A despeito dos repetidos sopros, a vela flamejante insistia em
manter-se acesa...
Os olhos lacrimosos denunciavam, antes de tudo, alegria e gratidão.
Em torno de si, parentes, agregados e amigos festejavam a vida cantando e
batendo palmas. Ao seu lado, a filha dedicada, as netas e o bisneto posavam
para a foto. Mas na torta sobre a mesa, a despeito dos repetidos sopros, a vela
flamejante insistia em manter-se acesa...
Que mensagem nos traz este simbólico objeto que parece ter
vida própria? Pensei, filosófica, enquanto registrava aquele momento de fugaz
felicidade. E desatei ali mesmo o meu rosário de questionamentos sobre o
sentido da existência; no exato instante em que comemorávamos os sessenta e nove
anos da avó de minhas filhas...
Em que consiste a vida, se chegamos a ela e dela saímos
sempre com as mãos vazias? Qual o valor dos dias memoráveis, se nos serão
levados tanto quanto os mais difíceis? Que importância tem o aprendizado, se as
lições ficarão para trás, assim como os livros estudados, quando nos formos
daqui? E por que comemorar a idade nova se a vida na carne é uma irrevogável
sentença em contagem regressiva?
Embora não buscasse respostas imediatas, a simples
observação daquele instante já me apontava sinais profundos da ação constante de
uma consciência extra-física – que a tudo coordena – em nossas vidas, cujos propósitos
vão muito além da nossa capacidade de compreensão.
A proximidade dos setenta anos está fazendo de Dona Nega uma
criatura mais generosa e afável, e a chegada do bisneto parece lhe ter renovado
as esperanças sobre a continuidade da vida – assim como o canto dos pássaros
renova aos homens a certeza de um novo dia.
Pois velhos valores já começam a ser
revestidos de uma nova roupagem; mudanças profundas estão sendo instaladas com a
apreciação de novos conceitos, e as inevitáveis limitações do “ter” estão,
paulatinamente, cedendo lugar às potencialidades do “ser”.
Tenho a certeza de que, como eu (afeita a esta prática desde
cedo), também ela já se pega a perscrutar o sentido da vida...

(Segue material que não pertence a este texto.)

Lemma ComputePoint_spec_witness :
  (startX example_input < endX example_input /\ startY example_input < endY example_input
   /\ 0 < width example_size) /\
  let argX := Dbl.Fin (inject_Z 320 / width example_size
                       * (endX example_input - startX example_input) + startX example_input) in
  let value := func example_input argX in
  compute_argX example_input example_size 320 = argX /\
  ComputePoint example_input example_size 320
  = {| px := Dbl.of_Z 320;
       py := (Dbl.Fin (height example_size) - Dbl.Fin (height example_size)
               * ((value - Dbl.Fin (startY example_input))
                  / Dbl.Fin (endY example_input - startY example_input)))%D |} /\
  (forall v, value = Dbl.Fin v ->
     py (ComputePoint example_input example_size 320)
     = Dbl.Fin (height example_size - height example_size
                * ((v - startY example_input) / (endY example_input - startY example_input)))).
Proof.
  split; [repeat split; reflexivity|].
  apply ComputePoint_spec; reflexivity.
Defined.

(** C6: with [endY > startY] and a surface of positive width, a value equal
    to [startY] is drawn at [y_px = height] and a value equal to [endY] at
    [y_px = 0]. *)
Theorem ComputePoint_y_inversion (f : InputFunction) (size : SizeF) (x : Z) :
  startY f < endY f -> 0 < width size ->
  (Dbl.eq (func f (compute_argX f size x)) (Dbl.Fin (startY f)) ->
     Dbl.eq (py (ComputePoint f size x)) (Dbl.Fin (height size))) /\
  (Dbl.eq (func f (compute_argX f size x)) (Dbl.Fin (endY f)) ->
     Dbl.eq (py (ComputePoint f size x)) (Dbl.Fin 0)).
Proof.
  intros Hy _. pose proof (diff_nonzero _ _ Hy) as Hd.
  destruct (func f (compute_argX f size x)) as [v| | |] eqn:E;
    [|split; intros []..].
  rewrite (py_fin f size x v Hy E). cbn [Dbl.eq].
  split; intros Hv; rewrite Hv; field; exact Hd.
Qed.

Lemma ComputePoint_y_inversion_witness :
  (startY sym_input < endY sym_input /\ 0 < width example_size) /\
  (Dbl.eq (func sym_input (compute_argX sym_input example_size 0)) (Dbl.Fin (startY sym_input)) /\
   Dbl.eq (py (ComputePoint sym_input example_size 0)) (Dbl.Fin (height example_size))) /\
  (Dbl.eq (func sym_input (compute_argX sym_input example_size 640)) (Dbl.Fin (endY sym_input)) /\
   Dbl.eq (py (ComputePoint sym_input example_size 640)) (Dbl.Fin 0)).
Proof.
  assert (Hy : startY sym_input < endY sym_input) by reflexivity.
  assert (Hw : 0 < width example_size) by reflexivity.
  assert (H0 : Dbl.eq (func sym_input (compute_argX sym_input example_size 0))
                      (Dbl.Fin (startY sym_input))) by (vm_compute; reflexivity).
  assert (H1 : Dbl.eq (func sym_input (compute_argX sym_input example_size 640))
                      (Dbl.Fin (endY sym_input))) by (vm_compute; reflexivity).
  split; [split; assumption|]. split.
  - split; [exact H0|]. exact (proj1 (ComputePoint_y_inversion sym_input example_size 0 Hy Hw) H0).
  - split; [exact H1|].
    exact (proj2 (ComputePoint_y_inversion sym_input example_size 640 Hy Hw) H1).
Defined.

(** ** The boundary columns in binary64 *)









(** ** [CreateDeviceResources] *)

Ltac cdr_cases s h :=
  unfold CreateDeviceResources;
  let Ert := fresh "Ert" in let Ecr := fresh "Ecr" in
  let Eb := fresh "Eb" in let Ecb := fresh "Ecb" in
  destruct (m_pRenderTarget s) as [?rt0|] eqn:Ert;
  [| destruct (FAILED (create_rt_hr h)) eqn:Ecr];
  cbn [fst snd FAILED S_OK Z.ltb Z.compare m_pGraphLineBrush m_pRenderTarget set_rt];
  try (destruct (m_pGraphLineBrush s) as [?b0|] eqn:Eb;
       [| destruct (FAILED (create_brush_hr h)) eqn:Ecb]);
  cbn [fst snd FAILED S_OK Z.ltb Z.compare m_pGraphLineBrush m_pRenderTarget
       m_inputFunction set_rt set_brush];
  try rewrite ?Ert, ?Ecr, ?Eb, ?Ecb.

Lemma CDR_input (h : Host) (s : App) :
  m_inputFunction (fst (CreateDeviceResources h s)) = m_inputFunction s.
Proof. cdr_cases s h; reflexivity. Qed.

Lemma CDR_ok (h : Host) (s : App) :
  FAILED (snd (CreateDeviceResources h s)) = false ->
  snd (CreateDeviceResources h s) = S_OK /\
  (exists rt, m_pRenderTarget (fst (CreateDeviceResources h s)) = Some rt) /\
  (exists b, m_pGraphLineBrush (fst (CreateDeviceResources h s)) = Some b).
Proof.
  cdr_cases s h; cbn; intros H;
    first [ discriminate
          | rewrite ?Ecr, ?Ecb in H; discriminate
          | repeat split; eauto ].
Qed.

Lemma CDR_idem (h : Host) (s : App) :
  CreateDeviceResources h (fst (CreateDeviceResources h s)) = CreateDeviceResources h s.
Proof. cdr_cases s h; cbn; rewrite ?Ert, ?Ecr, ?Eb, ?Ecb; reflexivity. Qed.

Lemma CDR_fail (h : Host) (s : App) :
  FAILED (snd (CreateDeviceResources h s)) = true ->
  m_pGraphLineBrush (fst (CreateDeviceResources h s)) = m_pGraphLineBrush s /\
  (m_pRenderTarget (fst (CreateDeviceResources h s)) = m_pRenderTarget s \/
   (m_pRenderTarget s = None /\ snd (CreateDeviceResources h s) = create_brush_hr h /\
    m_pRenderTarget (fst (CreateDeviceResources h s)) = Some (new_rt h))).
Proof.
  cdr_cases s h; cbn; intros H; rewrite ?Ert, ?Ecr, ?Eb, ?Ecb in *;
    try discriminate; auto.
Qed.

(** ** [OnRender] *)

Lemma OnRender_fail (h : Host) (ed : HRESULT) (s : App) :
  FAILED (snd (CreateDeviceResources h s)) = true ->
  OnRender h ed s = (fst (CreateDeviceResources h s), snd (CreateDeviceResources h s), []).
Proof.
  intros H. unfold OnRender. destruct (CreateDeviceResources h s) as [s1 hr].
  cbn in *. rewrite H. reflexivity.
Qed.

Lemma OnRender_ok (h : Host) (ed : HRESULT) (s : App) :
  FAILED (snd (CreateDeviceResources h s)) = false ->
  exists rt,
    m_pRenderTarget (fst (CreateDeviceResources h s)) = Some rt /\
    let s1 := fst (CreateDeviceResources h s) in
    let calls := render_calls (m_inputFunction s) rt (m_pGraphLineBrush s1) in
    OnRender h ed s =
      (if Z.eqb ed D2DERR_RECREATE_TARGET
       then (set_brush (set_rt s1 None) None, S_OK, calls)
       else (s1, ed, calls)).
Proof.
  intros H. destruct (CDR_ok h s H) as [_ [[rt Hrt] _]].
  pose proof (CDR_input h s) as Hi.
  exists rt; split; [exact Hrt|]. cbv zeta. unfold OnRender.
  destruct (CreateDeviceResources h s) as [s1 hr]. cbn in *.
  rewrite H, Hrt, Hi. reflexivity.
Qed.

Lemma OnRender_calls (h : Host) (ed : HRESULT) (s : App) :
  FAILED (snd (CreateDeviceResources h s)) = false ->
  exists rt,
    m_pRenderTarget (fst (CreateDeviceResources h s)) = Some rt /\
    snd (OnRender h ed s)
    = render_calls (m_inputFunction s) rt (m_pGraphLineBrush (fst (CreateDeviceResources h s))).
Proof.
  intros H. destruct (OnRender_ok h ed s H) as [rt [Hrt E]].
  exists rt; split; [exact Hrt|]. rewrite E.
  destruct (Z.eqb ed D2DERR_RECREATE_TARGET); reflexivity.
Qed.

(** ** The loop *)

Lemma draw_loop_segments (f : InputFunction) (size : SizeF) (b : option Brush)
    (x : Z) (n : nat) :
  draw_loop f size b (ComputePoint f size x) (x + 1) n = segments f size b x n.
Proof.
  revert x. induction n as [|n IH]; intros x; [reflexivity|].
  cbn [draw_loop]. rewrite IH. unfold segments. cbn [seq map].
  rewrite <- seq_shift, map_map. f_equal.
  - rewrite Z.add_0_r. reflexivity.
  - apply map_ext. intros i. rewrite Nat2Z.inj_succ.
    f_equal; f_equal; lia.
Qed.

Lemma render_calls_segments (f : InputFunction) (rt : RenderTarget) (b : option Brush) :
  render_calls f rt b
  = BeginDraw :: SetTransformIdentity :: Clear White
      :: segments f (GetSize rt) b 0 (Z.to_nat (Qceiling (width (GetSize rt)))) ++ [EndDraw].
Proof.
  unfold render_calls. rewrite <- draw_loop_segments. reflexivity.
Qed.

Lemma line_count_segments (f : InputFunction) (size : SizeF) (b : option Brush)
    (x : Z) (n : nat) :
  line_count (BeginDraw :: SetTransformIdentity :: Clear White
                :: segments f size b x n ++ [EndDraw]) = n.
Proof.
  unfold line_count, segments. cbn [filter]. rewrite filter_app. cbn [filter].
  rewrite app_nil_r. rewrite <- (length_seq n 0) at 2.
  induction (seq 0 n) as [|i l IHl]; cbn; [reflexivity|]. rewrite IHl. reflexivity.
Qed.

Lemma Qceiling_nonneg (q : Q) : 0 <= q -> (0 <= Qceiling q)%Z.
Proof. intros H. apply (Qceiling_resp_le 0 q) in H. exact H. Qed.

Lemma argX_zero_width (f : InputFunction) (size : SizeF) :
  width size == 0 -> compute_argX f size 0 = Dbl.NaN.
Proof.
  intros Hw. unfold compute_argX, Dbl.of_Z. cbn [Dbl.div].
  replace (Dbl.is_zero (width size)) with true
    by (symmetry; apply Qeq_bool_iff; exact Hw).
  reflexivity.
Qed.

(** ** The redraw *)

(** C2: a redraw that gets its render target and brush clears the surface
    and then, for [x = 1 .. ceil(w)] in order, draws one line from the point
    of column [x - 1] to the point of column [x], with the same brush and the
    stroke width 2: [ceil(w)] lines (for [w >= 0]) joining the columns
    [0 .. ceil(w)]. *)
Theorem OnRender_draws_columns (h : Host) (ed : HRESULT) (s : App) :
  FAILED (snd (CreateDeviceResources h s)) = false ->
  exists rt b,
    m_pRenderTarget (fst (CreateDeviceResources h s)) = Some rt /\
    m_pGraphLineBrush (fst (CreateDeviceResources h s)) = Some b /\
    let size := GetSize rt in
    let n := Z.to_nat (Qceiling (width size)) in
    snd (OnRender h ed s)
    = BeginDraw :: SetTransformIdentity :: Clear White
        :: map (fun i => DrawLine (ComputePoint (m_inputFunction s) size (Z.of_nat i))
                                  (ComputePoint (m_inputFunction s) size (Z.of_nat i + 1))
                                  (Some b) 2)
               (seq 0 n)
        ++ [EndDraw] /\
    line_count (snd (OnRender h ed s)) = n /\
    (0 <= width size -> Z.of_nat n = Qceiling (width size)).
Proof.
  intros H. destruct (CDR_ok h s H) as [_ [_ [b Hb]]].
  destruct (OnRender_calls h ed s H) as [rt [Hrt Hc]].
  exists rt, b. split; [exact Hrt|]. split; [exact Hb|]. cbv zeta.
  rewrite Hc, Hb, render_calls_segments.
  split; [reflexivity|]. split; [apply line_count_segments|].
  intros Hw. apply Z2Nat.id, Qceiling_nonneg, Hw.
Qed.

Lemma OnRender_draws_columns_witness :
  FAILED (snd (CreateDeviceResources example_host (App_new example_input))) = false /\
  exists rt b,
    m_pRenderTarget (fst (CreateDeviceResources example_host (App_new example_input))) = Some rt /\
    m_pGraphLineBrush (fst (CreateDeviceResources example_host (App_new example_input))) = Some b /\
    let size := GetSize rt in
    let n := Z.to_nat (Qceiling (width size)) in
    snd (OnRender example_host S_OK (App_new example_input))
    = BeginDraw :: SetTransformIdentity :: Clear White
        :: map (fun i => DrawLine (ComputePoint example_input size (Z.of_nat i))
                                  (ComputePoint example_input size (Z.of_nat i + 1))
                                  (Some b) 2)
               (seq 0 n)
        ++ [EndDraw] /\
    line_count (snd (OnRender example_host S_OK (App_new example_input))) = n /\
    (0 <= width size -> Z.of_nat n = Qceiling (width size)).
Proof.
  split; [reflexivity|].
  apply (OnRender_draws_columns example_host S_OK (App_new example_input)).
  reflexivity.
Defined.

Assim, logo iremos compreender que nós não temos exatamente uma
existência curta – como bem declarou Sêneca em seu tratado sobre a brevidade da
vida –, “mas desperdiçamos uma grande parte dela”. Pois “a vida, se bem
empregada, é suficientemente longa e nos foi dada com muita generosidade para a
realização de importantes tarefas”.
Para o filósofo, e ao contrário do que pensam os imediatistas,
e aqueles que só enxergam o lado ruim das coisas, nós só sentimos realmente que
a vida se esvai quando a desperdiçamos no luxo e na indiferença, sem respeitar
nenhum valor ou realizar o que estava planejado para ser feito.
Festejar a existência, portanto, em qualquer época que seja,
será sempre oportuno para pontuar a vida e colocar os sentimentos em dia.
Afinal “por mais curta que seja, é mais que suficiente, de maneira que, ao
chegar o último dia, o homem sábio não hesitará em ir para a morte com
tranquilidade”.
Porque terá certamente a consciência de que apenas atravessa
a ponte para a Verdadeira Pátria, como bem definiu Cícero (106 a .C a 43 d.C): “deixo a
vida não como quem sai de sua casa, mas como quem sai de um albergue onde foi
recebido”.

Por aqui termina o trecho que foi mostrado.